I am often asked the question, “What’s the difference between an automatic CPAP machine and a regular CPAP machine?”, so in the following paragraphs I’ll set out to explain the main differences.
First I’ll say that I’ve always wondered why many people in the industry have a tendency to call an automated CPAP machine something apart from what it is – an automatic CPAP machine. You will frequently hear people call these sorts of machines APAP machines or Auto-PAP machines. In my opinion this is caused by a misunderstanding from the 睡眠窒息症. CPAP stands for Continuous Positive Airway Pressure, indicating that air pressure is going to be delivered continuously through the sleeping cycle. The phrase CPAP, however, doesn’t imply that the continuously delivered air will likely be at a constant pressure. Therefore, the appropriate term for a CPAP machine which automatically adjusts the stress setting according to your needs is automatic CPAP machine.
A CPAP machine is designed to blow air through your partially obstructed airway so that you can eliminate the obstruction and to let you breathe normally. What many people call “regular” CPAP machines do this by blowing air with a constant pressure through the entire night, whether or not you’re experiencing an apnea – or cessation of breathing – or not.
An automatic CPAP machine does not use a constant pressure. Rather, the equipment is designed to sense your breathing through the use of a pressure feedback device. When the machine senses you happen to be breathing well, the delivered pressure will be lower. On the contrary, once the machine senses you’re not breathing well – that is, when it senses an apnea, hypopnea or snoring – the delivered pressure is going to be higher.
Since most people with sleep apnea breathe normally for around some portion of the night, it stands to reason that the constant pressure is generally unnecessary for effective CPAP therapy. Automatic CPAP machines deliver approximately 40% less pressure throughout the course of an evening in contrast to a CPAP machine which offers a constant pressure. This reduced pressure really helps to increase patient comfort and compliance and makes CPAP therapy more tolerable for brand new CPAP users.
If your prescribed pressure setting is fairly low – under 10 cm H2O – the key benefit of a computerized CPAP machine will not be the reduced average pressure, nevertheless it may simply be that you don’t have to worry about adjusting your pressure setting down the road. An automated CPAP machine virtually guarantees you may be getting optimal CPAP therapy irrespective of modifications in your condition.
Similar to most CPAP machines, automatic CPAP machines are created to deliver air pressure between 4 cm H2O and 20 cm H2O. During the initial setup of the machine the minimum and maximum pressures is going to be set. Usually the default setting of 4 cm H2O because the minimum pressure and 20 cm H2O as the maximum pressure is utilized. However, should your prescribed pressure setting is well above 10 cm H2O then enhancing the minimum pressure may make sense. I would personally almost always recommend making use of the default minimum and maximum pressure settings because these settings will allow for your maximum average pressure reduction and also the highest amount of patient comfort.
Yet another excellent benefit from automatic CPAP machines is the fact they’re really two machines in just one. You have a CPAP machine which adjusts pressure automatically, and you obtain a machine which is often set to offer a jfsqgg pressure just like a regular CPAP machine. This flexibility in functionality is alluring to many CPAP users, especially to individuals who are using CPAP equipment the first time.
There are two varieties of obstructive sleep apnea – central and obstructive. Central obstructive sleep apnea occurs due to a dysfunction within the thalamus area of the brain, while obstructive sleep apnea occurs as a result of an obstructed airway.

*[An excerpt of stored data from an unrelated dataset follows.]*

(** Reading a service's footprint asks and applies nothing. *)
Lemma Service_Footprint_quiet {W} (svc : Service W) : quiet_reader (Service_Footprint svc).
Proof.
  intros team. unfold Service_Footprint.
  eapply effect_bind; [unfold Service_Manifest; eapply effect_bind; [apply effect_world|];
    intros x ? ->; returns; instantiate (1 := λ _ t, t = []); done|].
  intros recalled ? ->. cbn [app]. destruct (declared_or_empty team recalled) as [[manifest declared]|]; [|by returns].
  assert (∀ ports placed, effect (placed_by (m_Team manifest) ports placed : M W _) (λ _ t, t = [])) as Hplaced.
  { induction ports as [|[asset port] ports IH]; intros placed; simpl; [by returns|].
    silent (effect_world (port_Observe port (m_Team manifest))). apply IH. }
  assert (∀ ports items, effect (observe_each team ports items : M W _) (λ _ t, t = [])) as Hobs.
  { induction ports as [|[asset port] ports IH]; intros items; simpl; [by returns|].
    silent (effect_world (port_Observe port team)). destruct a; [apply IH|by returns]. }
  eapply effect_bind with (Q := λ _ t, t = []).
  { unfold desired_of. destruct declared; [|by returns]. silent (effect_world (svc_floorOf svc)).
    silent (effect_world (svc_placerOf svc)). silent (Hplaced (map_to_list (svc_ports svc)) ∅). by returns. }
  intros resolved ? ->. cbn [app]. destruct resolved as [desired|]; [|by returns].
  eapply effect_bind with (Q := λ _ t, t = []).
  { unfold service_observe. silent (Hobs (map_to_list (svc_ports svc)) []). by returns. }
  intros seen ? ->. cbn [app]. destruct seen; [|by returns]. silent (effect_world (svc_now svc)). by returns.
Qed.

Lemma every_request_acts_as_its_caller_witness :
  map (λ r : option reply, fst <$> r) demo_served.1 = [Some 409; Some 401; Some 200; Some 404]%Z ∧
  length demo_served.1 = 4 ∧
  ∃ traces, st_trace demo_served.2 = concat traces ∧
    Forall2 (λ ar t, served HeaderCallers ar.1 ar.2 t) (zip demo_arrivals demo_served.1) traces.
Proof.
  split; [by vm_compute|].
  destruct (every_request_acts_as_its_caller demo_manager demo_recall HeaderCallers (Service_Footprint demo_recall)
    demo_read_manifest demo_field demo_field demo_arrivals 62135596800000000000%Z demo_served.1 demo_served.2)
    as (Hl & Ht & _).
  - apply Service_Footprint_quiet.
  - exact (surjective_pairing demo_served).
  - exact (conj Hl Ht).
Defined.

Definition demo_refused := api_read demo_manager (Some (Service_Footprint demo_recall)) HeaderCallers
  (demo_by "GET" "mallory" "") "payments" demo_start.

Lemma refused_read_is_an_unknown_team_witness :
  demo_refused.1 = (StatusNotFound, ApiError (MsgUnknownTeam "payments")) ∧
  ∃ intent answer s1,
    int_Action intent = "estate.read" ∧ int_Subject intent = mkSubject "mallory" [] [] false ∅ ∧
    int_Resource intent = "team/payments" ∧
    st_trace s1 = st_trace demo_start ++ [EvSubmit intent answer] ∧ st_store s1 = st_store demo_start ∧
    match answer with
    | Err _ => demo_refused.1 = (StatusNotFound, ApiError (MsgUnknownTeam "payments")) ∧ demo_refused.2 = s1
    | Ok _ => ∃ res, Service_Footprint demo_recall "payments" s1 = (res, demo_refused.2) ∧
        (∀ footprint, res = Ok footprint ↔ demo_refused.1 = (StatusOK, ApiFootprint footprint))
    end.
Proof.
  split; [by vm_compute|].
  apply (refused_read_is_an_unknown_team demo_manager (Service_Footprint demo_recall) HeaderCallers
    (demo_by "GET" "mallory" "") "payments" (mkSubject "mallory" [] [] false ∅) demo_start).
  - by vm_compute.
  - exact (surjective_pairing demo_refused).
Defined.

(** A reconcile looks the team up before the door is asked: the same caller learns from its
    status which teams have declared an estate. *)
Example reconcile_reveals_the_team :
  map (λ team, (api_reconcile demo_manager demo_recall HeaderCallers (demo_by "POST" "mallory" "") team demo_start).1.1)
    ["payments"; "nobody"] = [200; 404]%Z ∧
  st_trace (api_reconcile demo_manager demo_recall HeaderCallers (demo_by "POST" "mallory" "") "nobody" demo_start).2 = [].
Proof. by vm_compute. Qed.
(* ===== verification/EstateServe.v ===== *)
(** The estate as a process: [mantlekeep-estate/serve] ([serve.go], [identity.go],
    [door.go]). What it reads at start, how it decides who its callers are, and the process
    that answers requests between reloads of its floor and its fleet.

    The door and the adapters are those of a world [X] of their own; the manifests are the
    process's in-memory store, and so are the approvals: this is the process of a deployment
    that supplies no store of approvals of its own ([Options.Approvals] is nil, and
    [approvalsFor] makes the in-memory one). A reload falls between two requests. *)
From S2P Require Import Prelude Contracts Startup EstateFloor Placement Manifest EstateResolve Fleet Reconcile.
From S2P Require Import Approvals Admissions Manager EstateService DoorServer DoorClient EstateConfig EstateApi.

(** ** identity.go *)

(** [net.SplitHostPort]. *)
Definition SplitHostPort (hostport : string) : option (string * string) :=
  match hostport with
  | String c rest =>
      if bool_decide (c = "["%char) then
        match Cut rest "]" with
        | Some (host, String colon port) =>
            if bool_decide (colon = ":"%char) && negb (char_in ":" port) && negb (char_in "[" rest) && negb (char_in "]" port)
            then Some (host, port) else None
        | _ => None
        end
      else match Cut (srev hostport) ":" with
           | Some (rport, rhost) =>
               let host := srev rhost in
               if char_in ":" host || char_in "[" hostport || char_in "]" hostport then None else Some (host, srev rport)
           | None => None
           end
  | EmptyString => None
  end.

Definition loopbackOnly (addr : string) : bool :=
  match SplitHostPort (TrimSpace addr) with
  | None => false
  | Some (host, _) => slice_contains ["localhost"; "127.0.0.1"; "::1"; "[::1]"] (ToLower host)
  end.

CPAP machines are made to open the airway for patients that suffer from obstructive obstructive sleep apnea, but CPAP machines may have no impact on central obstructive sleep apnea. Some automatic CPAP machines including the Puritan Bennett 420E can detect apneas which occur with and without cardiac osciallations to avoid increasing the pressure during central apnea events where the airway is definitely open. Similarly, advanced automatic CPAP machines can also differentiate between central and obstructive hypopnea (which is described as shallow breathing).

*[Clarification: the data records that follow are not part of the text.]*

(* ===== verification/Lint.v ===== *)
(** What the repository's own checks share ([src/scripts/dupstrings]): the files they walk,
    and the tally behind rule S1192, which reports a literal that is repeated too often. *)
From S2P Require Import Prelude.

(** ** The walk *)

(** What [filepath.Walk] hands its function, in its order: a path, whether there was an error,
    whether it is a directory. The functions return nil always, so everything is visited. *)
Record Visit := mkVisit {
  vi_path : string;
  vi_err : bool;
  vi_dir : bool;
}.

(** A tree of files: what a root's walk visits, and what reading a path gives. *)
Record Tree := mkTree {
  tr_Walk : string → list Visit;
  tr_ReadFile : string → option string;
}.

(** Every rule walks the roots and reports on some of the files. *)
Definition walk {A} (tree : Tree) (roots : list string) (report : Visit → list A) : list A :=
  roots ≫= (λ root, tr_Walk tree root ≫= report).

(** [err != nil || info.IsDir()] *)
Definition passed_over (v : Visit) : bool := vi_err v || vi_dir v.

(** ** The tally *)

(** How often each literal occurs, and where it occurs first. *)
Definition add_literal (acc : gmap string nat * gmap string nat) (occurrence : string * nat) : gmap string nat * gmap string nat :=
  let '(counts, first) := acc in
  let '(lit, line) := occurrence in
  (<[lit := S (default 0 (counts !! lit))]> counts,
   match first !! lit with Some _ => first | None => <[lit := line]> first end).
Definition tally (occurrences : list (string * nat)) : gmap string nat * gmap string nat :=
  foldl add_literal (∅, ∅) occurrences.

(** Most frequent first; the order of equals is not stated. *)
Definition more_frequent (counts : gmap string nat) (a b : string) : Prop :=
  default 0 (counts !! b) ≤ default 0 (counts !! a).
#[export] Instance more_frequent_dec counts a b : Decision (more_frequent counts a b).
Proof. unfold more_frequent. apply _. Defined.
#[export] Instance more_frequent_total counts : Total (more_frequent counts).
Proof. intros a b. unfold more_frequent. lia. Qed.
#[export] Instance more_frequent_trans counts : Transitive (more_frequent counts).
Proof. intros a b c. unfold more_frequent. lia. Qed.

Definition over (counts : gmap string nat) (times : nat) : list string :=
  merge_sort (more_frequent counts) (map fst (filter (λ p, times ≤ p.2) (map_to_list counts))).

(** A report of rule S1192: where the literal is first, the literal, how often it occurs. *)
Definition over_repeated (occurrences : list (string * nat)) (times : nat) : list (nat * string * nat) :=
  let '(counts, first) := tally occurrences in
  map (λ lit, (default 0 (first !! lit), lit, default 0 (counts !! lit))) (over counts times).

(** ** Lemmas *)

Definition occurrences_of (lit : string) (l : list (string * nat)) : nat := length (filter (λ o, o.1 = lit) l).

Lemma tally_spec l lit :
  (tally l).1 !! lit = (if decide (occurrences_of lit l = 0) then None else Some (occurrences_of lit l)) ∧
  (tally l).2 !! lit = snd <$> head (filter (λ o, o.1 = lit) l).
Proof.
  unfold tally, occurrences_of. induction l as [|[x line] l IH] using rev_ind; [cbn [foldl fst snd]; by rewrite !lookup_empty|].
  rewrite foldl_app, filter_app. cbn [foldl]. destruct (foldl add_literal (∅, ∅) l) as [counts first]. cbn [fst snd] in IH. destruct IH as [IH1 IH2].
  unfold add_literal. cbn [fst snd]. rewrite length_app. destruct (decide (x = lit)) as [->|Hne].
  - rewrite filter_cons_True, filter_nil by done.
    rewrite lookup_insert_eq, IH1. cbn [length]. split.
    + destruct (decide (length (filter _ l) = 0)) as [->|Hz]; [done|]. rewrite decide_False by lia. f_equal. cbn. lia.
    + rewrite IH2. destruct (filter _ l) as [|o k]; cbn; [by rewrite lookup_insert_eq|by rewrite IH2].
  - rewrite filter_cons_False by done. rewrite filter_nil, app_nil_r, Nat.add_0_r. rewrite lookup_insert_ne by done. split; [done|].
    destruct (first !! x); [done|]. by rewrite lookup_insert_ne.
Qed.

(** Each literal that occurs at least [times] times is reported once, with its count and the
    place of its first occurrence, and the counts never rise along the report. *)
Lemma over_repeated_exactly l times :
  times ≠ 0 →
  (∀ line lit n, (line, lit, n) ∈ over_repeated l times ↔
     n = occurrences_of lit l ∧ times ≤ n ∧ ∃ rest, filter (λ o, o.1 = lit) l = (lit, line) :: rest) ∧
  NoDup (map (λ r, r.1.2) (over_repeated l times)) ∧
  Sorted (λ a b, b.2 ≤ a.2) (over_repeated l times).
Proof.
  intros Ht. unfold over_repeated. pose proof (tally_spec l) as Hspec. destruct (tally l) as [counts first]. cbn [fst snd] in Hspec.
  assert (∀ lit, lit ∈ over counts times ↔ times ≤ occurrences_of lit l) as Hover.
  { intros lit. unfold over. rewrite merge_sort_Permutation, elem_of_map. destruct (Hspec lit) as [Hc _]. split.
    - intros ([k n] & -> & [Hn Hin]%list_elem_of_filter). apply elem_of_map_to_list in Hin. cbn in *. rewrite Hc in Hin.
      destruct (decide _); [done|]. by injection Hin as ->.
    - intros Hle. exists (lit, occurrences_of lit l). split; [done|]. apply list_elem_of_filter. split; [done|].
      apply elem_of_map_to_list. rewrite Hc. by rewrite decide_False by lia. }
  split; [|split].
  - intros line lit n. rewrite elem_of_map. destruct (Hspec lit) as [Hc Hf]. split.
    + intros (lit' & [= -> -> ->] & Hin). apply Hover in Hin. rewrite Hc, Hf. rewrite decide_False by lia. split; [done|]. split; [done|].
      unfold occurrences_of in Hin. destruct (filter _ l) as [|[x line'] k] eqn:E; [cbn in Hin; lia|]. exists k. cbn. f_equal.
      assert ((x, line') ∈ filter (λ o : string * nat, o.1 = lit') l) as Hx by (rewrite E; by left). apply list_elem_of_filter in Hx as [<- _]. done.
    + intros (-> & Hle & rest & E). exists lit. rewrite Hc, Hf, E, decide_False by lia. cbn. split; [done|]. by apply Hover.
  - rewrite map_map. cbn. rewrite map_id. unfold over. rewrite merge_sort_Permutation.
    apply NoDup_fmap_fst; [|apply NoDup_filter, NoDup_map_to_list].
    intros x y1 y2 [_ H1]%list_elem_of_filter [_ H2]%list_elem_of_filter. apply elem_of_map_to_list in H1, H2. congruence.
  - assert (Sorted (more_frequent counts) (over counts times)) as Hs by (apply Sorted_merge_sort, _). clear Hover.
    induction Hs as [|lit k _ IH Hd]; [constructor|]. cbn [map]. constructor; [exact IH|].
    destruct Hd as [|lit' k Hd]; cbn [map]; constructor. exact Hd.
Qed.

Below is actually a review of some great benefits of utilizing an automatic CPAP machine: Approximately 40% overall decline in delivered pressure. No need to be worried about adjusting a continuing pressure when your condition changes. Flexibility – the device could be set to automatic mode or constant mode. Some automatic machines detect the difference between obstructive apneas/hypopneas and central apneas/hypopneas.